### Recorded data
(** C8: a login that passes validation and finds no token under the
    user's id is answered with status 500 exactly when the issued token
    is empty; in that case the store keeps its tokens, and otherwise the
    store gains one token document whose expiry is the request's clock
    plus 3600 * 1000 milliseconds. *)
Theorem login_first_token (env : Env) (body : LoginBody.t) (w : World) :
  let data := Validation.data (loginValidation env body w) in
  truthy (LoginBody.email body) = true ->
  truthy (LoginBody.password body) = true ->
  Validation.error (loginValidation env body w) = false ->
  tokenByUserId (LoginData.id data) (tokens w) = None ->
  exists r w',
    login env body w = (Sent r, w')
    /\ (statusOf r = 500 <-> truthy (LoginData.token data) = false)
    /\ (truthy (LoginData.token data) = false ->
        r = Next (mkError "Token generation failed" 500 [])
        /\ tokens w' = tokens w)
    /\ (truthy (LoginData.token data) = true ->
        tokens w' = tokens w ++ [loginTokenDoc env data]
        /\ TokenDoc.expiresAt (loginTokenDoc env data)
           = Some (now env + 3600 * 1000)).
Proof.
  intros data Hemail Hpassword Hvalid Hnone.
  unfold login. rewrite Hemail, Hpassword. cbn [negb orb].
  unfold AuthService_validateLogin, Token_findOne, User_findOne_id,
    Token_create.
  run_handler.
  fold (loginValidation env body w). rewrite Hvalid. fold data.
  run_handler. rewrite Hnone.
  destruct (truthy (LoginData.token data)) eqn:Htoken; cbn [negb].
  - run_handler.
    destruct (userById (LoginData.id data) (users w)) as [[j u]|];
      (do 2 eexists; split; [reflexivity|]); cbn [statusOf err_code tokens];
      (split; [split; discriminate|]); (split; [discriminate|]);
      intros _; split; reflexivity.
  - do 2 eexists. split; [reflexivity|]. cbn [statusOf err_code tokens].
    split; [split; reflexivity|]. split; [|discriminate].
    intros _. split; reflexivity.
Qed.

(** C10: when validation passes, the token step goes through (a token is
    found under the user's id, or the issued token is not empty) and the
    lookup of the user by id finds nobody, [login] answers with the 404
    error "User not found" -- and the token store has already been
    written.  If a document was found, the store holds in its place a
    document with the same keys and expiry whose token is the issued
    one; if none was found, the store has gained the new document, made
    of the user's id, the issued token and the expiry one hour on.  The
    trace shows the write before the lookup of the user. *)
Theorem login_user_vanished_keeps_token
    (env : Env) (body : LoginBody.t) (w : World) :
  let data := Validation.data (loginValidation env body w) in
  let found := tokenByUserId (LoginData.id data) (tokens w) in
  truthy (LoginBody.email body) = true ->
  truthy (LoginBody.password body) = true ->
  Validation.error (loginValidation env body w) = false ->
  is_Some found \/ truthy (LoginData.token data) = true ->
  userById (LoginData.id data) (users w) = None ->
  exists w',
    login env body w = (Sent (Next (mkError "User not found" 404 [])), w')
    /\ tokens w'
       = match found with
         | Some (i, d) =>
             <[i := TokenDoc.mk (TokenDoc.userId d) (TokenDoc.user d)
                                (LoginData.token data) (TokenDoc.expiresAt d)]>
               (tokens w)
         | None =>
             tokens w ++ [TokenDoc.mk None (Some (LoginData.id data))
                                      (LoginData.token data)
                                      (Some (now env + 3600 * 1000))]
         end
    /\ (forall i d, found = Some (i, d) ->
          exists d', tokens w' !! i = Some d'
                     /\ TokenDoc.token d' = LoginData.token data
                     /\ TokenDoc.userId d' = TokenDoc.userId d
                     /\ TokenDoc.user d' = TokenDoc.user d
                     /\ TokenDoc.expiresAt d' = TokenDoc.expiresAt d)
    /\ (found = None ->
          exists d', tokens w' !! length (tokens w) = Some d'
                     /\ TokenDoc.token d' = LoginData.token data
                     /\ TokenDoc.user d' = Some (LoginData.id data)
                     /\ TokenDoc.expiresAt d' = Some (now env + 3600 * 1000))
    /\ trace w'
       = trace w ++ [OpValidateLogin; OpTokenFindOne (LoginData.id data);
                     if found is Some _ then OpTokenSave else OpTokenCreate;
                     OpUserFindOneId (LoginData.id data)].
Proof.
  intros data found Hemail Hpassword Hvalid Hstep Hgone.
  unfold login. rewrite Hemail, Hpassword. cbn [negb orb].
  unfold AuthService_validateLogin, Token_findOne, User_findOne_id,
    Token_create, Token_save.
  run_handler.
  fold (loginValidation env body w). rewrite Hvalid. fold data.
  run_handler. subst found.
  destruct (tokenByUserId (LoginData.id data) (tokens w)) as [[i d]|]
    eqn:Hfound.
  - run_handler. rewrite Hgone.
    eexists. split; [reflexivity|]. cbn [tokens trace].
    split; [reflexivity|]. split; [|split].
    + intros i0 d0 [= <- <-].
      exists (TokenDoc.mk (TokenDoc.userId d) (TokenDoc.user d)
                          (LoginData.token data) (TokenDoc.expiresAt d)).
      split; [|repeat split; reflexivity].
      apply list_find_Some in Hfound as (Hi & _).
      apply list_lookup_insert_eq. eapply lookup_lt_Some, Hi.
    + discriminate.
    + rewrite <- !app_assoc. reflexivity.
  - destruct Hstep as [[x Hx]|Htoken]; [discriminate|].
    rewrite Htoken. cbn [negb]. run_handler. rewrite Hgone.
    eexists. split; [reflexivity|]. cbn [tokens trace].
    split; [reflexivity|]. split; [|split].
    + discriminate.
    + intros _.
      exists (TokenDoc.mk None (Some (LoginData.id data))
                          (LoginData.token data)
                          (Some (now env + 3600 * 1000))).
      split; [|repeat split; reflexivity].
      rewrite lookup_app_r by lia. rewrite Nat.sub_diag. reflexivity.
    + rewrite <- !app_assoc. reflexivity.
Qed.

### Directions
Reproduce exactly, and only, the part of the listing above that begins at the line with "Theorem login_first_token (env" and goes on through the line with "data) = false)".

### Result of the task
Theorem login_first_token (env : Env) (body : LoginBody.t) (w : World) :
  let data := Validation.data (loginValidation env body w) in
  truthy (LoginBody.email body) = true ->
  truthy (LoginBody.password body) = true ->
  Validation.error (loginValidation env body w) = false ->
  tokenByUserId (LoginData.id data) (tokens w) = None ->
  exists r w',
    login env body w = (Sent r, w')
    /\ (statusOf r = 500 <-> truthy (LoginData.token data) = false)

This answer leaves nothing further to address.